N = 100                  # Full track coverage
V_MAX = 10.0             # Higher speed limit
ACC_MAX_FN = 3.0         # Strong acceleration
FRIC_MAX = 9.0           # High-performance tires
DF_DOT_MAX = 1.2         # Faster steering

Large Track

N = 150                  # More waypoints for longer track
V_MAX = 10.0             # Higher speeds on long straights
ACC_MAX_FN = 2.5         # Standard acceleration
FRIC_MAX = 7.0           # Standard grip
DF_DOT_MAX = 1.0         # Standard steering

Technical Track

N = 100                  # Standard coverage
V_MAX = 6.0              # Lower speed for tight corners
ACC_MAX_FN = 2.0         # Moderate power
FRIC_MAX = 8.0           # Need good cornering
DF_DOT_MAX = 1.2         # Quick direction changes

Performance Tuning

Reducing Solve Time

If the global planner takes too long (>10 seconds):

  1. Reduce N: Try 80 or 90 waypoints

  2. Relax tolerances: Increase acceptable_tol to 1e-1

  3. Disable cone constraints: Remove collision avoidance (if implemented)

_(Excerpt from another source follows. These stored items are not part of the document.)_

Lemma tlsf_fls_sizet_log2 size :
  0 < size < 2 ^ 63 → tlsf_fls_sizet size = Z.log2 size.
Proof.
  intros H. unfold tlsf_fls_sizet.
  assert (0 ≤ Z.shiftr size 32 < 2 ^ 31).
  { rewrite Z.shiftr_div_pow2 by lia. split; [apply Z.div_pos; lia|].
    apply Z.div_lt_upper_bound; lia. }
  rewrite i32_small by lia.
  destruct (Z.eqb_spec (Z.shiftr size 32) 0) as [Hz|Hz]; simpl.
  - rewrite Z.shiftr_div_pow2 in Hz by lia.
    assert (0 ≤ size < 2 ^ 32) by (split; [lia|]; apply Z.div_small_iff in Hz; lia).
    rewrite <- (tlsf_fls_log2 size) by lia. f_equal.
    change 0xffffffff with (Z.ones 32). rewrite Z.land_ones by lia.
    unfold w32, i32. rewrite Z.mod_mod by lia.
    rewrite Zminus_mod_idemp_l, Z.add_simpl_r. apply Z.mod_small. lia.
  - rewrite w32_small by lia. rewrite tlsf_fls_log2 by lia.
    rewrite Z.log2_shiftr by lia.
    assert (32 ≤ Z.log2 size); [|lia].
    apply Z.log2_le_pow2; [lia|].
    rewrite Z.shiftr_div_pow2 in Hz by lia.
    assert (1 ≤ size / 2 ^ 32) by (pose proof (Z.div_pos size (2 ^ 32)); lia).
    pose proof (Z.mul_div_le size (2 ^ 32)). lia.
Qed.

(** ** Facts about the mapping *)

Lemma log2_class size k :
  Z.log2 size = k → 5 ≤ k → 0 < size →
  32 ≤ size / 2 ^ (k - 5) < 64.
Proof.
  intros Hk Hk5 Hs. pose proof (Z.log2_spec size Hs) as [Hl Hh].
  rewrite Hk in Hl, Hh.
  assert (0 < 2 ^ (k - 5)) by (apply Z.pow_pos_nonneg; lia).
  replace k with (5 + (k - 5)) in Hl by lia.
  replace (Z.succ k) with (6 + (k - 5)) in Hh by lia.
  rewrite Z.pow_add_r in Hl, Hh by lia.
  split; [apply Z.div_le_lower_bound; lia|apply Z.div_lt_upper_bound; lia].
Qed.

Lemma lxor_32 x : 32 ≤ x < 64 → Z.lxor x 32 = x - 32.
Proof.
  intros H. assert (Z.lxor (x - 32) 32 = x) as Hx.
  { rewrite <- Z.add_nocarry_lxor; [lia|].
    apply Z.bits_inj'. intros i Hi. rewrite Z.land_spec, Z.bits_0.
    change 32 with (2 ^ 5). rewrite Z.pow2_bits_eqb by lia.
    destruct (Z.eqb_spec 5 i) as [<-|]; [|apply andb_false_r].
    rewrite (testbit_high _ 5) by lia. done. }
  rewrite <- Hx at 1. rewrite Z.lxor_assoc, Z.lxor_nilpotent. apply Z.lxor_0_r.
Qed.

Lemma mapping_insert_small size :
  0 ≤ size < 256 → mapping_insert size = (0, size / 8).
Proof.
  intros H. unfold mapping_insert. change SMALL_BLOCK_SIZE with 256.
  destruct (Z.ltb_spec size 256); [|lia].
  rewrite i32_small by lia. f_equal. change (256 / SL_INDEX_COUNT) with 8.
  apply Z.quot_div_nonneg; lia.
Qed.

Lemma mapping_insert_large size k :
  256 ≤ size < 2 ^ 63 → Z.log2 size = k →
  mapping_insert size = (k - 7, size / 2 ^ (k - 5) - 32).
Proof.
  intros H Hk. unfold mapping_insert. change SMALL_BLOCK_SIZE with 256.
  destruct (Z.ltb_spec size 256); [lia|].
  rewrite tlsf_fls_sizet_log2, Hk by lia.
  change (FL_INDEX_SHIFT - 1) with 7. f_equal.
  change SL_INDEX_COUNT_LOG2 with 5. change (Z.shiftl 1 5) with 32.
  assert (8 ≤ k) by (rewrite <- Hk; apply Z.log2_le_pow2; lia).
  pose proof (log2_class size k Hk ltac:(lia) ltac:(lia)).
  rewrite Z.shiftr_div_pow2 by lia. rewrite i32_small by lia.
  by apply lxor_32.
Qed.

(** The mapping puts a size exactly in the class whose interval contains it. *)
Lemma mapping_insert_class size fl sl :
  0 ≤ size < 2 ^ 63 → mapping_insert size = (fl, sl) →
  0 ≤ fl ∧ 0 ≤ sl < 32 ∧ class_lo fl sl ≤ size < class_lo fl sl + class_width fl.
Proof.
  intros H Heq. unfold class_lo, class_width.
  destruct (Z.lt_ge_cases size 256).
  - rewrite mapping_insert_small in Heq by lia. injection Heq as <- <-.
    rewrite Z.eqb_refl. pose proof (Z.div_mod size 8). pose proof (Z.mod_pos_bound size 8).
    assert (size / 8 < 32) by (apply Z.div_lt_upper_bound; lia).
    pose proof (Z.div_pos size 8). lia.
  - remember (Z.log2 size) as k eqn:Hk. symmetry in Hk.
    rewrite (mapping_insert_large size k) in Heq by (done || lia).
    injection Heq as <- <-.
    assert (8 ≤ k) by (rewrite <- Hk; apply Z.log2_le_pow2; lia).
    pose proof (log2_class size k Hk ltac:(lia) ltac:(lia)).
    destruct (Z.eqb_spec (k - 7) 0); [lia|].
    replace (k - 7 + 2) with (k - 5) by lia.
    assert (0 < 2 ^ (k - 5)) by (apply Z.pow_pos_nonneg; lia).
    pose proof (Z.div_mod size (2 ^ (k - 5)) ltac:(lia)).
    pose proof (Z.mod_pos_bound size (2 ^ (k - 5)) ltac:(lia)).
    split_and!; nia.
Qed.

(** Below [block_size_max] the class exists. *)
Lemma mapping_insert_ok size fl sl :
  0 ≤ size < block_size_max → mapping_insert size = (fl, sl) → class_ok fl sl.
Proof.
  change block_size_max with (2 ^ 32). intros H Heq.
  destruct (mapping_insert_class size fl sl) as (Hfl & Hsl & _); [lia|done|].
  split; [|done]. split; [done|]. change FL_INDEX_COUNT with 25.
  destruct (Z.lt_ge_cases size 256).
  - rewrite mapping_insert_small in Heq by lia. injection Heq as <- <-. lia.
  - rewrite (mapping_insert_large size _) in Heq by (done || lia).
    injection Heq as <- <-.
    assert (Z.log2 size < 32) by (apply Z.log2_lt_pow2; lia). lia.
Qed.

Lemma class_lo_mono fl1 sl1 fl2 sl2 :
  0 ≤ fl1 → 0 ≤ sl1 < 32 → 0 ≤ fl2 → 0 ≤ sl2 < 32 → class_le fl1 sl1 fl2 sl2 →
  class_lo fl1 sl1 ≤ class_lo fl2 sl2.
Proof.
  intros H1 H2 H3 H4 [Hlt|[-> Hle]]; unfold class_lo.
  - destruct (Z.eqb_spec fl2 0); [lia|].
    assert (2 ^ 3 ≤ 2 ^ (fl2 + 2)) by (apply Z.pow_le_mono_r; lia).
    destruct (Z.eqb_spec fl1 0); [nia|].
    assert (2 ^ (fl1 + 3) ≤ 2 ^ (fl2 + 2)) as Hp by (apply Z.pow_le_mono_r; lia).
    replace (fl1 + 3) with (1 + (fl1 + 2)) in Hp by lia.
    rewrite Z.pow_add_r in Hp by lia. nia.
  - destruct (Z.eqb_spec fl2 0); [nia|].
    assert (0 < 2 ^ (fl2 + 2)) by (apply Z.pow_pos_nonneg; lia). nia.
Qed.

(** A block filed in a class at or above [(fl, sl)] has at least the
    class's lower bound. *)
Lemma mapping_insert_ge size fl sl fl' sl' :
  0 ≤ size < 2 ^ 63 → mapping_insert size = (fl', sl') →
  0 ≤ fl → 0 ≤ sl < 32 → class_le fl sl fl' sl' → class_lo fl sl ≤ size.
Proof.
  intros H Heq Hfl Hsl Hle.
  destruct (mapping_insert_class size fl' sl') as (H1 & H2 & H3); [done..|].
  assert (class_lo fl sl ≤ class_lo fl' sl') by by apply class_lo_mono. lia.
Qed.

(** The classes are consecutive intervals, so a larger size is never filed in
    an earlier class. *)
Lemma class_lo_next fl1 sl1 fl2 sl2 :
  0 ≤ fl1 → 0 ≤ sl1 < 32 → 0 ≤ fl2 → 0 ≤ sl2 < 32 → ¬ class_le fl2 sl2 fl1 sl1 →
  class_lo fl1 sl1 + class_width fl1 ≤ class_lo fl2 sl2.
Proof.
  intros H1 H2 H3 H4 Hn. unfold class_lo, class_width, class_le in *.
  destruct (decide (fl1 = fl2)) as [<-|].
  - destruct (Z.eqb_spec fl1 0); [lia|].
    assert (0 < 2 ^ (fl1 + 2)) by (apply Z.pow_pos_nonneg; lia). nia.
  - destruct (Z.eqb_spec fl2 0); [lia|].
    assert (2 ^ 3 ≤ 2 ^ (fl2 + 2)) by (apply Z.pow_le_mono_r; lia).
    destruct (Z.eqb_spec fl1 0); [nia|].
    assert (2 ^ (fl1 + 3) ≤ 2 ^ (fl2 + 2)) as Hp by (apply Z.pow_le_mono_r; lia).
    replace (fl1 + 3) with (1 + (fl1 + 2)) in Hp by lia.
    rewrite Z.pow_add_r in Hp by lia. nia.
Qed.

Lemma mapping_insert_mono size size' fl sl fl' sl' :
  0 ≤ size → size ≤ size' → size' < 2 ^ 63 → mapping_insert size = (fl, sl) →
  mapping_insert size' = (fl', sl') → class_le fl sl fl' sl'.
Proof.
  intros H1 H2 H3 Heq Heq'.
  destruct (mapping_insert_class size fl sl) as (? & ? & ?); [lia|done|].
  destruct (mapping_insert_class size' fl' sl') as (? & ? & ?); [lia|done|].
  destruct (decide (fl < fl' ∨ fl = fl' ∧ sl ≤ sl')) as [|Hn]; [done|].
  pose proof (class_lo_next fl' sl' fl sl ltac:(done) ltac:(done) ltac:(done) ltac:(done) Hn). lia.
Qed.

  4. Use better linear solver: Switch from mumps to ma57

Improving Path Quality

If the path is too conservative or doesn’t use full track width:

  1. Relax track bounds: Increase allowed range for t parameter

  2. Increase FRIC_MAX: Allow more aggressive cornering

  3. Adjust ACC_MAX: Allow more acceleration/braking

  4. Check cone ordering: Verify boundaries are correct

Solver Failures

If the optimization fails to converge:

  1. Check cone ordering: Bad ordering → infeasible problem

  2. Relax constraints: Temporarily increase limits

  3. Improve initial guess: Use local path as warm-start

  4. Reduce problem size: Decrease N to 80 or 60

  5. Use WORHP or SNOPT: Alternative solvers (require licenses)

Debugging

To enable verbose output from the solver:

solver_opts = {
    'ipopt.print_level': 5,        # Detailed output
    'print_time': 1,                # Show timing
}

To save optimization data:

write_to_file: bool = True

Visualization

View the global path in RViz:

  1. Add PointCloud display

  2. Set topic to /path/global/viz

  3. Adjust point size for visibility

The path should form a smooth closed loop around the track. If it’s jagged or crosses boundaries, optimization or cone ordering has failed.

Comparison with MPC Settings

Some parameters should be coordinated between the global planner and MPC:

Parameter

Global Planner

MPC Controller

Vehicle params (L_f, L_r)

Must match

Must match

V_MAX

8.0 m/s (conservative)

10.0 m/s (allows flexibility)

ACC_MIN/MAX

2.5 / -4.5 m/s²

3.0 / -5.0 m/s² (more aggressive)

DF_MAX

Must match

Must match

FRIC_MAX

7.0 m/s²

Not used by MPC

The MPC limits can be slightly more aggressive than the path planner since the MPC operates in closed-loop with state feedback.